Opnieuw, NMR werd gebruikt om de onoplosbare structuur op te lossen terwijl deze in micellen was opgenomen.
Toen de Saad-groep moleculen van de intacte plaatste, volledige cytoplasmatische staart van gp41 in de miceloplossing, ze ontdekten dat de structuren van elk van de stukken in de intacte structuur werden gehandhaafd.
Ze ontdekten dat het N-terminale uiteinde van de cytoplasmatische staart van gp41, het meten van 45 aminozuurresten, miste een regelmatige secundaire structuur en was niet geassocieerd met het membraan, die zich om een HIV-1 viraal deeltje wikkelt, zoals de leren hoes van een honkbal. Het C-terminale uiteinde van de cytoplasmatische staart van gp41, het meten van 105 aminozuurresiduen, was nauw verbonden met het membraan en had drie alfa-helixen met delen die hydrofoob waren en delen die hydrofiel waren. De UAB-groep vertoonde ook de voorkeurstopologie van de cytoplasmatische staart wanneer deze aan het membraan was gebonden.

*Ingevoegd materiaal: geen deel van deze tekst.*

Lemma clean_frame_shape (df : DataFrame) :
  Frame.columns (clean_frame df) = Frame.columns df /\
  Frame.len (clean_frame df) = Frame.len df.
Proof.
  split.
  - unfold Frame.columns, clean_frame. rewrite map_map. apply map_ext.
    intros [label c]. now destruct c.
  - destruct df as [|[label c] df]; [reflexivity|].
    destruct c; simpl; now rewrite ?length_map.
Qed.

Lemma to_dict_records_shape (df : DataFrame) :
  List.length (Frame.to_dict_records df) = Frame.len df /\
  Forall (fun row => map fst row = Frame.columns df) (Frame.to_dict_records df).
Proof.
  unfold Frame.to_dict_records. split.
  - now rewrite length_map, length_seq.
  - apply Forall_map, Forall_forall. intros i _. now rewrite map_map.
Qed.

Lemma nonempty_frame_rows (df : DataFrame) :
  Frame.empty df = false -> 0 < Frame.len df.
Proof.
  destruct df as [|[label c] df]; simpl; [discriminate|].
  intros H. apply Nat.eqb_neq in H. lia.
Qed.

(** A successful answer comes from a statement that [validate_sql]
    returned and [fetch_df] ran. *)
Lemma process_query_success (current_year : Z) (question : string) (m : Model)
    (response : query_response) (m' : Model) :
  process_query store current_year question m = (response, m') ->
  forall sql,
    (response = QueryNoResults sql \/
     exists data insights chart_spec n,
       response = QueryResult sql data insights chart_spec n) ->
  exists schema_text sql0 df,
    process_query_schema store = inr schema_text /\
    validate_sql (Some sql0) = Returns sql /\
    fetch_df store sql = Returns df /\
    (Frame.empty df = true -> response = QueryNoResults sql) /\
    (Frame.empty df = false ->
     response = QueryResult sql (Frame.to_dict_records (clean_frame df))
                  (fst (generate_insights df question sql
                          (snd (generate_sql current_year question schema_text m))))
                  (fst (generate_chart_spec df question
                          (snd (generate_insights df question sql
                                  (snd (generate_sql current_year question schema_text m))))))
                  (Frame.len df)).
Proof.
  unfold process_query.
  destruct (negb (truthy question)).
  { intros H sql [-> | [? [? [? [? ->]]]]]; discriminate H. }
  destruct (process_query_schema store) as [[error status]|schema_text] eqn:Hschema.
  { intros H sql [-> | [? [? [? [? ->]]]]]; discriminate H. }
  destruct (generate_sql current_year question schema_text m) as [[sql0|] m1] eqn:Hgen.
  2:{ intros H sql [-> | [? [? [? [? ->]]]]]; discriminate H. }
  destruct (negb (truthy sql0)).
  { intros H sql [-> | [? [? [? [? ->]]]]]; discriminate H. }
  destruct (validate_sql (Some sql0)) as [sql1|e] eqn:Hvalid.
  2:{ intros H sql [-> | [? [? [? [? ->]]]]]; discriminate H. }
  destruct (fetch_df store sql1) as [df|e] eqn:Hfetch.
  2:{ intros H sql [-> | [? [? [? [? ->]]]]]; discriminate H. }
  destruct (Frame.empty df) eqn:Hempty.
  - intros H sql Hresp. injection H as <- <-.
    assert (sql = sql1) by (destruct Hresp as [H | [? [? [? [? H]]]]]; congruence).
    subst sql. exists schema_text, sql0, df.
    repeat split; try assumption; try reflexivity. intros; congruence.
  - simpl snd.
    destruct (generate_insights df question sql1 m1) as [insights m2] eqn:Hins.
    destruct (generate_chart_spec df question m2) as [chart_spec m3] eqn:Hchart.
    intros H sql Hresp. injection H as <- <-.
    assert (sql = sql1) by (destruct Hresp as [H | [? [? [? [? H]]]]]; congruence).
    subst sql. exists schema_text, sql0, df.
    repeat split; try assumption; try reflexivity.
    + intros; congruence.
    + intros _. rewrite Hgen. simpl. rewrite Hins. simpl. now rewrite Hchart.
Qed.

End RouteFacts.

(** X14: the statement of a successful answer of [process_query], with
    or without rows, is one that [validate_sql] accepts (no forbidden
    keyword in its lower-cased text, select at the start of its trimmed,
    lower-cased text) and that [fetch_df] ran without error. *)
Theorem process_query_runs_validated_sql {E : External} (store : Store)
    (current_year : Z) (question : string) (m : Model) (sql : string) :
  (fst (process_query store current_year question m) = QueryNoResults sql \/
   exists data insights chart_spec n,
     fst (process_query store current_year question m)
     = QueryResult sql data insights chart_spec n) ->
  validate_sql (Some sql) = Returns sql /\
  (forall k, In k FORBIDDEN_SQL -> ~ Substring k (lower sql)) /\
  StartsWith "select" (strip (lower sql)) /\
  exists df, fetch_df store sql = Returns df.
Proof.
  intros Hresp.
  destruct (process_query_success store current_year question m
              (fst (process_query store current_year question m))
              (snd (process_query store current_year question m))
              (surjective_pairing _) sql Hresp)
    as [schema_text [sql0 [df [_ [Hvalid [Hfetch _]]]]]].
  destruct (validate_sql_returns sql0 sql Hvalid) as [-> [Hscan Hsel]].
  repeat split.
  - exact Hvalid.
  - now apply first_forbidden_none.
  - now apply prefix_StartsWith.
  - now exists df.
Qed.

Lemma process_query_runs_validated_sql_witness :
  validate_sql (Some "SELECT Revenue FROM pnl_data LIMIT 50;")
  = Returns "SELECT Revenue FROM pnl_data LIMIT 50;" /\
  (forall k, In k FORBIDDEN_SQL ->
             ~ Substring k (lower "SELECT Revenue FROM pnl_data LIMIT 50;")) /\
  StartsWith "select" (strip (lower "SELECT Revenue FROM pnl_data LIMIT 50;")) /\
  exists df,
    fetch_df (E := Sample.external) Sample.one_table_store
      "SELECT Revenue FROM pnl_data LIMIT 50;" = Returns df.
Proof.
  apply (process_query_runs_validated_sql (E := Sample.external) Sample.one_table_store
           2024 "What was total revenue?"
           {| script := [Text "SELECT Revenue FROM pnl_data"; Text " Revenue is 100. ";
                         Text "null"];
              prompts := [] |}).
  right. do 4 eexists. reflexivity.
Defined.

(** X15: one request calls the service at most five times, and at most
    three times when it does not end in a result with rows; a result
    with rows takes at least three calls. *)
Theorem process_query_invocations {E : External} (store : Store)
    (current_year : Z) (question : string) (m : Model) :
  invocations m <= invocations (snd (process_query store current_year question m))
  <= invocations m + 5 /\
  ((forall sql data insights chart_spec n,
       fst (process_query store current_year question m)
       <> QueryResult sql data insights chart_spec n) ->
   invocations (snd (process_query store current_year question m))
   <= invocations m + 3) /\
  (forall sql data insights chart_spec n,
      fst (process_query store current_year question m)
      = QueryResult sql data insights chart_spec n ->
      invocations m + 3
      <= invocations (snd (process_query store current_year question m))).
Proof.
  unfold process_query.
  destruct (negb (truthy question)).
  { simpl. repeat split; try lia. intros; discriminate. }
  destruct (process_query_schema store) as [[error status]|schema_text].
  { simpl. repeat split; try lia. intros; discriminate. }
  pose proof (generate_sql_calls current_year question schema_text m) as Hsql.
  destruct (generate_sql current_year question schema_text m) as [[sql0|] m1].
  2:{ simpl in *. repeat split; try lia. intros; discriminate. }
  simpl in Hsql.
  destruct (negb (truthy sql0)).
  { simpl. repeat split; try lia. intros; discriminate. }
  destruct (validate_sql (Some sql0)) as [sql1|e].
  2:{ simpl. repeat split; try lia. intros; discriminate. }
  destruct (fetch_df store sql1) as [df|e].
  2:{ simpl. repeat split; try lia. intros; discriminate. }
  destruct (Frame.empty df) eqn:Hempty.
  { simpl. repeat split; try lia. intros; discriminate. }
  pose proof (generate_insights_calls df question sql1 m1 Hempty) as Hins.
  destruct (generate_insights df question sql1 m1) as [insights m2].
  pose proof (generate_chart_spec_calls df question m2) as Hchart.
  destruct (generate_chart_spec df question m2) as [chart_spec m3].
  simpl in *. repeat split; try lia.
  intros Hnot. exfalso. eapply Hnot. reflexivity.
Qed.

Saad zegt dat de structuur hele nieuwe onderzoeksgebieden opent:hoe de cytoplasmatische staart de structuur van het envelopeiwit stabiliseert, hoe het de membraanmobiliteit van de envelopeiwitstructuur beïnvloedt, en hoe het helpt bij het coördineren van membraanbinding en de associatie van 2, 000 HIV-1 Gag-polyproteïnen onder het membraanoppervlak. De Gag-polyproteïnen worden later in het rijpende virus gesneden om meerdere kleinere matrix te vormen, capside- en nucleocapside-eiwitten die de gecondenseerde virale kern produceren.
Saad zegt dat kennis van de gp41-cytoplasmatische staartstructuur ook vergelijkende studies van 10 verschillende retrovirussen met vergelijkbare staarten zal openen om te leren waarom sommige staarten korter zijn en sommige staarten langer.
"De cytoplasmatische staart van gp41 is al heel lang interessant, en niemand begrijpt hoe het werkt bij infectie of hoe het helpt om het envelopeiwit in het membraan op te nemen, ' zei Saad.